1. Always use a secure internet connection
This rule is especially important when you’re filling out forms on the web: https:// (not http://) should be displayed in your browser bar.
2. Make your browsing experience more secure
Use different pseudonyms and different browsers with different add-ons for different services. The add-ons recommended by the Tactical Technology Collective can be found in the ShadowTracers Kit. Always secure your WiFi router at home and in the office.
3. Know what you are downloading
Malware can be either contained in files which you download from the website or in browser scripts. So firstly check the files you are going to download with a virus scanner. Never open files directly in your browser. Better to first download the file, then check it with a virus scanner, then open it. Secondly, make sure you install the add-on NoScript for your Firefox browser. This add-on prevents scripts, which are important for the display of certain contents in your browser from transporting malware.
4. Adjust your browser settings
Go to “Settings” and tell your browser to save no cookies from third-party service providers.Cookies are small text files which are saved on your device and help identify you when you are visiting the same page again. Cookies can be helpful when you need to log in, so it’s not necessarily recommended to deactivate them completely. If you use the Firefox browser, you can adjust browser settings so that you are asked each time when a cookie is going to be installed. That significantly reduces the overall number of cookies.
5. Don’t let your search be tracked
6. Use special cloud services
There are many cloud services like Dropbox out there, but you can’t expect total security from them. Alternatively, you can host your own cloud with the software by OwnCloud. Always encrypt the data on your device before sending them into the cloud.
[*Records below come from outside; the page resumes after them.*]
Lemma moves_alter f id m :
  (∀ r, m !! id = Some r →
     ent (f r) = ent r ∨ settled (ent (f r)) ∨ (who = Some id ∧ put_back (ent r) (ent (f r)))) →
  moves who (ent <$> m) (ent <$> alter f id m).
Proof using Type.
  intros Hf k x' Hx. rewrite lookup_fmap in Hx. setoid_rewrite lookup_fmap.
  destruct (decide (k = id)) as [->|Hk].
  - rewrite lookup_alter_eq in Hx. destruct (m !! id) as [r|]; [|done]. injection Hx as <-.
    exists (ent r). split; [done|]. by apply Hf.
  - rewrite lookup_alter_ne in Hx by done. exists x'. auto.
Qed.
Lemma moves_delete_where p m : moves who (ent <$> m) (ent <$> delete_where p m).
Proof using Type.
  intros k x' Hx. rewrite lookup_fmap in Hx. rewrite lookup_delete_where in Hx.
  exists x'. rewrite lookup_fmap. destruct (m !! k) as [r|]; [|done]. cbn in *.
  destruct (p k r); [done|]. auto.
Qed.
Lemma moves_update_where p f m :
  (∀ r, ent (f r) = ent r) → moves who (ent <$> m) (ent <$> update_where p f m).
Proof using Type.
  intros Hf k x' Hx. rewrite lookup_fmap, lookup_update_where in Hx.
  exists x'. rewrite lookup_fmap. destruct (m !! k) as [r|]; [|done]. cbn in *.
  destruct (p k r); rewrite ?Hf in Hx; auto.
Qed.
End rows.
However, that still means your metadata (file name, place and time of the upload) is visible.
7. Use complex passwords
Also, never use the same password for different services. You can resort to a password manager like KeePass for Windows or KeePassX for Mac.
8. Encrypt your hard drive
You can do it with standard software on your computer. That will help you secure your data should your device be lost or stolen. Don’t forget to regularly backup your data.
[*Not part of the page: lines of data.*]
(** *** Listings *)

(** The local variables of a listing: [keys] and [count]. *)
Definition listing : Type := list pyval * Z.

(** [keys.append(key); count += 1] *)
Definition append_key (key : pyval) (st : listing) : listing :=
  ((st.1 ++ [key])%list, st.2 + 1).

(** [if count >= max_items: break] *)
Definition break_at (max_items : Z) : M listing flow :=
  st ← get;
  if max_items <=? st.2 then mret Break else mret Next.

(** The body of [for obj in contents] of the aioboto3 listing. *)
Definition aioboto3_object (max_items : Z) (obj : entry) : M listing flow :=
  key ← lift (Py.subscript obj "Key");
  print "  -" [PObj (EVal key)];;
  modify (append_key key);;
  break_at max_items.

(** The body of [async for page in paginator.paginate(...)]. *)
Definition aioboto3_page (max_items : Z) (pg : page) : M listing flow :=
  let contents := default [] pg in
  for_in contents (aioboto3_object max_items);;
  break_at max_items.

Definition list_aioboto3_contents {S : Type} (max_items : Z)
    : M S (list pyval) :=
  locals (([], 0) : listing) (
    print ("\n=== aioboto3: listing up to {} objects (Downloading only files) "
             ++ "from bucket {!r} ===") [pint max_items; bucket];;
    if negb bucket_set then
      print "  S3_TEST_BUCKET not set; skipping." [];;
      mret []
    else
      async_for (ListPage Aioboto3) (aioboto3_pages w)
        (aioboto3_page max_items);;
      st ← get;
      print "  -> aioboto3 listed {} objects (limit {})." [pint st.2; pint max_items];;
      mret st.1).

Definition list_aioaws_contents {S : Type} (max_items : Z)
    : M S (list pyval) :=
  locals (([], 0) : listing) (
    print ("\n=== aioaws: listing up to {} objects (Downloading only files) "
             ++ "from bucket {!r} ===") [pint max_items; bucket];;
    if negb bucket_set then
      print "  S3_TEST_BUCKET not set; skipping." [];;
      mret []
    else
      try_except
        (async_for (ListPage Aioaws) (aioaws_objects w) (fun obj =>
           shown ← lift (Py.getattr obj "key");
           print "  -" [PObj (EVal shown)];;
           key ← lift (Py.getattr obj "key");
           modify (append_key key);;
           break_at max_items);;
         st ← get;
         print "  -> aioaws listed {} objects (limit {})."
           [pint st.2; pint max_items])
        (fun e => print "  aioaws bucket listing failed:" [PExn e]);;
      st ← get;
      mret st.1).

Definition list_obstore_contents {S : Type} (max_items : Z)
    : M S (list pyval) :=
  locals (([], 0) : listing) (
    print ("\n=== obstore: listing up to {} objects (Downloading only files) "
             ++ "from bucket {!r} ===") [pint max_items; bucket];;
    if negb bucket_set then
      print "  S3_TEST_BUCKET not set; skipping." [];;
      mret []
    else
      try_except
        (async_for (ListPage Obstore) (obstore_batches w) (fun batch =>
           for_in batch (fun e =>
             let key := VStr (py_str (obstore_name e)) in
             print "  -" [PObj (EVal key)];;
             modify (append_key key);;
             break_at max_items);;
           break_at max_items);;
         st ← get;
         print "  -> obstore listed {} objects (limit {})."
           [pint st.2; pint max_items])
        (fun e => print "  obstore bucket listing failed:" [PExn e]);;
      st ← get;
      mret st.1).

(** *** Downloads *)

(** The [try] of the download loops: fetch the object and write it, or
    report the failure.  The three functions differ in the client they
    fetch with ([fetch w b]) and in the backend's name. *)
Definition fetch_and_write {S : Type} (b : backend) (key : pyval)
    (local_path : string) : M S unit :=
  try_except
    (emit (Backend (GetObject b key));;
     match fetch w b key with
     | Some e => raise e
     | None => mret tt
     end;;
     print "  downloaded: {} -> {}" [PObj (EVal key); pstr local_path])
    (fun e =>
       print ("  FAILED to download {!r} via " ++ backend_name b ++ ":")
         [PReprObj (EVal key); PExn e]).

(** The body of the download loops, one key. *)
Definition download_key {S : Type} (b : backend) (base : string)
    (key : pyval) : M S flow :=
  ok ← lift (_is_downloadable_entry (EVal key));
  if negb ok then mret Next   (* continue *)
  else
    local_path ← lift (Path.truediv base key);
    do_mkdir (Path.parent local_path);;
    fetch_and_write b key local_path;;
    mret Next.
9. Secure your communication
It’s not a secret any more that Skype, Google, Facebook and other US companies are cooperating with the secret services. So think if you really need to use voice or video chat, especially in case of important conversations.
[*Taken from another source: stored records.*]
(** * LatentSync batch inference: a shallow embedding of [batch_inference.py]

    The script discovers [*.mp4] and [*.wav] files, pairs every audio file
    with a randomly drawn video and shells out once per pair.  Everything the
    script takes from its environment (the file system, the random number
    source, the clocks and the child process) is gathered in a [World]
    record, so that [main] becomes a function from a world and the parsed
    arguments to the trace of what the script printed and launched. *)

From Stdlib Require Import ZArith QArith Ascii.
From stdpp Require Import base list strings gmap sets sorting pretty.

Close Scope Q_scope.
Local Open Scope Z_scope.
Local Open Scope nat_scope.

(** ** Strings and paths *)

Module Str.

(** [s.rfind(c)]: index of the last occurrence, [None] for Python's -1. *)
Fixpoint rfind (c : ascii) (s : string) : option nat :=
  match s with
  | EmptyString => None
  | String a r =>
      match rfind c r with
      | Some i => Some (S i)
      | None => if decide (a = c) then Some 0 else None
      end
  end.

(** [s[:i]] and [s[i:]]. *)
Fixpoint take (i : nat) (s : string) : string :=
  match i, s with
  | S j, String a r => String a (take j r)
  | _, _ => EmptyString
  end.

Fixpoint drop (i : nat) (s : string) : string :=
  match i, s with
  | S j, String _ r => drop j r
  | _, _ => s
  end.

(** [s.endswith(suf)] *)
Definition endswith (s suf : string) : bool :=
  bool_decide (String.length suf ≤ String.length s) &&
  bool_decide (drop (String.length s - String.length suf) s = suf).

(** [sep.join(l)] *)
Fixpoint join (sep : string) (l : list string) : string :=
  match l with
  | [] => ""
  | [x] => x
  | x :: r => x +:+ sep +:+ join sep r
  end.

End Str.

(** [pathlib]: paths are kept as the strings [str(path)] gives, already in
    pathlib's normal form (no trailing separator). *)
Module Path.

(** [str(p / name)] *)
Definition joinpath (p name : string) : string := p +:+ "/" +:+ name.

(** [Path(p).name]: the final component. *)
Definition name (p : string) : string :=
  match Str.rfind "/"%char p with
  | Some i => Str.drop (S i) p
  | None => p
  end.

(** [Path(p).stem]: the final component without its last suffix.  A dot
    in first or last position does not start a suffix. *)
Definition stem (p : string) : string :=
  let n := name p in
  match Str.rfind "."%char n with
  | Some i =>
      if bool_decide (0 < i) && bool_decide (i < String.length n - 1)
      then Str.take i n else n
  | None => n
  end.

(** [fnmatch] of a name against ["*" + ext], as [Path.glob] applies it to
    the entries of a directory. *)
Definition matches (ext name : string) : bool := Str.endswith name ext.

End Path.

(** ** The environment of a run *)

Inductive node :=
  | RegularFile
  | Directory (entries : list string).

(** [None]: no such path. *)
Definition filesystem := string → option node.

(** What [datetime.now()] returns, down to the second. *)
Record datetime := {
  year : nat; month : nat; day : nat;
  hour : nat; minute : nat; second : nat
}.

(** How [subprocess.run] ends: the child ran and exited with a status and
    its captured standard error, or it could not be started at all. *)
Inductive completion :=
  | Exited (returncode : Z) (stderr : string)
  | NotLaunched.

(** The random numbers are a tape of raw draws; [random_seed s] is the tape
    [random.seed(s)] installs, [entropy] the one the interpreter starts with.
    Clocks and the child process answer by the number of the call. *)
Record World := {
  fs : filesystem;
  entropy : list N;
  random_seed_tape : Z → list N;
  time_reading : nat → Q;
  now_reading : nat → datetime;
  child : nat → list string → completion
}.

Inductive exn :=
  | CalledProcessError (returncode : Z) (stderr : string)
  | OSError
  | ValueError
  | IndexError
  | ZeroDivisionError.

(** The resolved parameters of one call of the inference tool. *)
Record JobSpec := {
  job_video_path : string;
  job_audio_path : string;
  job_output_path : string;
  job_config_path : string;
  job_ckpt_path : string;
  job_inference_steps : Z;
  job_guidance_scale : string;
  job_seed : Z;
  job_enable_deepcache : bool
}.

(** One constructor per [print] of the script, with the values the line
    interpolates; numbers that Python holds as floats are rationals here and
    the rounding of the format is left out. *)
Inductive line :=
  | PScanning
  | PFoundVideos (names : list string)
  | PFoundAudios (names : list string)
  | PNoVideo
  | PNoAudio
  | POutputDir (dir : string)
  | PTotal (total : Z)
  | PStrategy
  | PWarnAllUsed
  | PWarnNoUnique
  | PProcessing (count total : nat) (audio video : string)
  | PRunning (video audio output : string) (seed : Z) (cmd : string)
  | PGenerated (output : string)
  | PError (output stderr : string)
  | PProgress (count total : nat) (percent : Q)
  | PCounts (successful failed : nat)
  | PElapsed (minutes : Q)
  | PRemaining (minutes : Q)
  | PBanner
  | PProcessed (count : nat)
  | PSuccessful (n : nat)
  | PFailed (n : nat)
  | PSuccessRate (percent : Q)
  | PTotalTime (minutes : Q)
  | PAverage (seconds : Q)
  | PRule.

Inductive effect :=
  | Print (l : line)
  | Mkdir (dir : string)
  | Exec (job : JobSpec).

(** ** A state and exception monad for the script *)

Record Machine := {
  rng : list N;
  trace : list effect;
  time_calls : nat;
  now_calls : nat;
  exec_calls : nat
}.

Definition M (A : Type) : Type := Machine → (exn + A) * Machine.

Definition ret {A} (a : A) : M A := λ σ, (inr a, σ).
Definition raise {A} (e : exn) : M A := λ σ, (inl e, σ).
Definition bind {A B} (m : M A) (k : A → M B) : M B := λ σ,
  match m σ with
  | (inr a, σ') => k a σ'
  | (inl e, σ') => (inl e, σ')
  end.

(** [try: m except ...: h]; the handler says which exceptions it takes. *)
Definition try_except {A} (m : M A) (h : exn → option (M A)) : M A := λ σ,
  match m σ with
  | (inl e, σ') => match h e with Some k => k σ' | None => (inl e, σ') end
  | r => r
  end.

Notation "'let*' x ':=' m 'in' k" := (bind m (λ x, k))
  (at level 10, x name, m at level 100, k at level 200).
Notation "m '>>' k" := (bind m (λ _, k))
  (at level 100, k at level 200, right associativity).

Definition emit (e : effect) : M unit := λ σ,
  (inr tt, {| rng := rng σ; trace := trace σ ++ [e]; time_calls := time_calls σ;
              now_calls := now_calls σ; exec_calls := exec_calls σ |}).
Definition print (l : line) : M unit := emit (Print l).

Definition set_rng (g : list N) : M unit := λ σ,
  (inr tt, {| rng := g; trace := trace σ; time_calls := time_calls σ;
              now_calls := now_calls σ; exec_calls := exec_calls σ |}).

(** [for x in l: s = body x s] *)
Fixpoint for_each {A St} (l : list A) (body : A → St → M St) (s : St) : M St :=
  match l with
  | [] => ret s
  | x :: r => let* s' := body x s in for_each r body s'
  end.

(** ** The [random] module

    The generator of the standard library is taken by what it does to the
    tape: [randbelow] consumes one raw draw, [choice] and [randint] make one
    call of it, and [sample] one call per pick, along its pool algorithm.
    For populations too large for the pool CPython selects by redrawing on
    collisions, which takes more draws; that branch is not modelled, and
    what is stated below about a run that samples uses only that the picks
    are made without replacement, that there are as many as asked for, and
    that the tape is read forward. *)

Module random.

(** A number below [n]: the next raw draw of the tape, reduced.  A tape
    that has run out keeps answering 0. *)
Definition randbelow (n : N) : M N := λ σ,
  (inr (hd 0%N (rng σ) `mod` n)%N,
   {| rng := tail (rng σ); trace := trace σ; time_calls := time_calls σ;
      now_calls := now_calls σ; exec_calls := exec_calls σ |}).

(** [random.choice(seq)] *)
Definition choice (seq : list string) : M string :=
  if decide (seq = []) then raise IndexError
  else let* i := randbelow (N.of_nat (length seq)) in ret (seq !!! N.to_nat i).

(** [random.randint(a, b)] *)
Definition randint (a b : Z) : M Z :=
  let* i := randbelow (Z.to_N (b - a + 1)) in ret (a + Z.of_N i)%Z.

(** The selection loop of [random.sample] on a pool that it consumes:
    the [i]-th pick is replaced by the last live element of the pool. *)
Fixpoint sample_loop (n i k : nat) (pool : list string) : M (list string) :=
  match k with
  | 0 => ret []
  | S k' =>
      let* j := randbelow (N.of_nat (n - i)) in
      let x := pool !!! N.to_nat j in
      let* r := sample_loop n (S i) k' (<[N.to_nat j := pool !!! (n - i - 1)]> pool) in
      ret (x :: r)
  end.

(** [random.sample(population, k)] *)
Definition sample (population : list string) (k : Z) : M (list string) :=
  let n := length population in
  if bool_decide (0 ≤ k ≤ Z.of_nat n)%Z
  then sample_loop n 0 (Z.to_nat k) population
  else raise ValueError.

End random.

(** ** Clocks, formatting and the child process *)

(** [time.time()] *)
Definition time_time (w : World) : M Q := λ σ,
  (inr (time_reading w (time_calls σ)),
   {| rng := rng σ; trace := trace σ; time_calls := S (time_calls σ);
      now_calls := now_calls σ; exec_calls := exec_calls σ |}).

(** [datetime.now()] *)
Definition datetime_now (w : World) : M datetime := λ σ,
  (inr (now_reading w (now_calls σ)),
   {| rng := rng σ; trace := trace σ; time_calls := time_calls σ;
      now_calls := S (now_calls σ); exec_calls := exec_calls σ |}).

(** The decimal digits of [n], right-aligned in [width] columns and padded
    with zeros, as [%Y], [%m], [%d], [%H], [%M] and [%S] print them. *)
Fixpoint zero_padded (width n : nat) (acc : string) : string :=
  match width with
  | 0 => acc
  | S w => zero_padded w (n / 10) (String (pretty_N_char (N.of_nat (n mod 10))) acc)
  end.

(** [d.strftime("%Y%m%d_%H%M%S")] *)
Definition strftime (d : datetime) : string :=
  zero_padded 4 (year d) (zero_padded 2 (month d) (zero_padded 2 (day d)
    (String "_" (zero_padded 2 (hour d) (zero_padded 2 (minute d)
      (zero_padded 2 (second d) "")))))).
Use different email addresses for different purposes. It is recommended to use an email client like Thunderbird with an add-on Enigmail instead of a webmail. Here’s how you install it. If you do use webmail, make sure the data is being transferred per secure protocol SSL. Try to avoid using Facebook or Twitter messaging services, traditional email is still more secure.
10. Secure your mobile devices
Users should use a tablet or a laptop with open source – or free – software rather than a smartphone to secure your communication. To avoid tracking of any kind, UMTS, GPS and geolocation features should be deactivated.
Have a look at this introduction on secure use of smartphones and check the Guardian project which offers security apps for mobile devices.
11. Prevent interception of phone calls
There’re encrypted mobile phones out there with a respective price tag. There’re apps likeRedPhone, OStel or Jitsi which encrypt your phone calls. Internet telephony is also a good option, which allows you to avoid using phone lines and mobile phone networks.
12. Don’t let others locate your mobile phone
To avoid the identification of your mobile phone location, deactivate the GPS function. But you can avoid being located completely only if you deactivate the phone and take out the sim card -your phone automatically checks in at mobile towers to be able to make calls.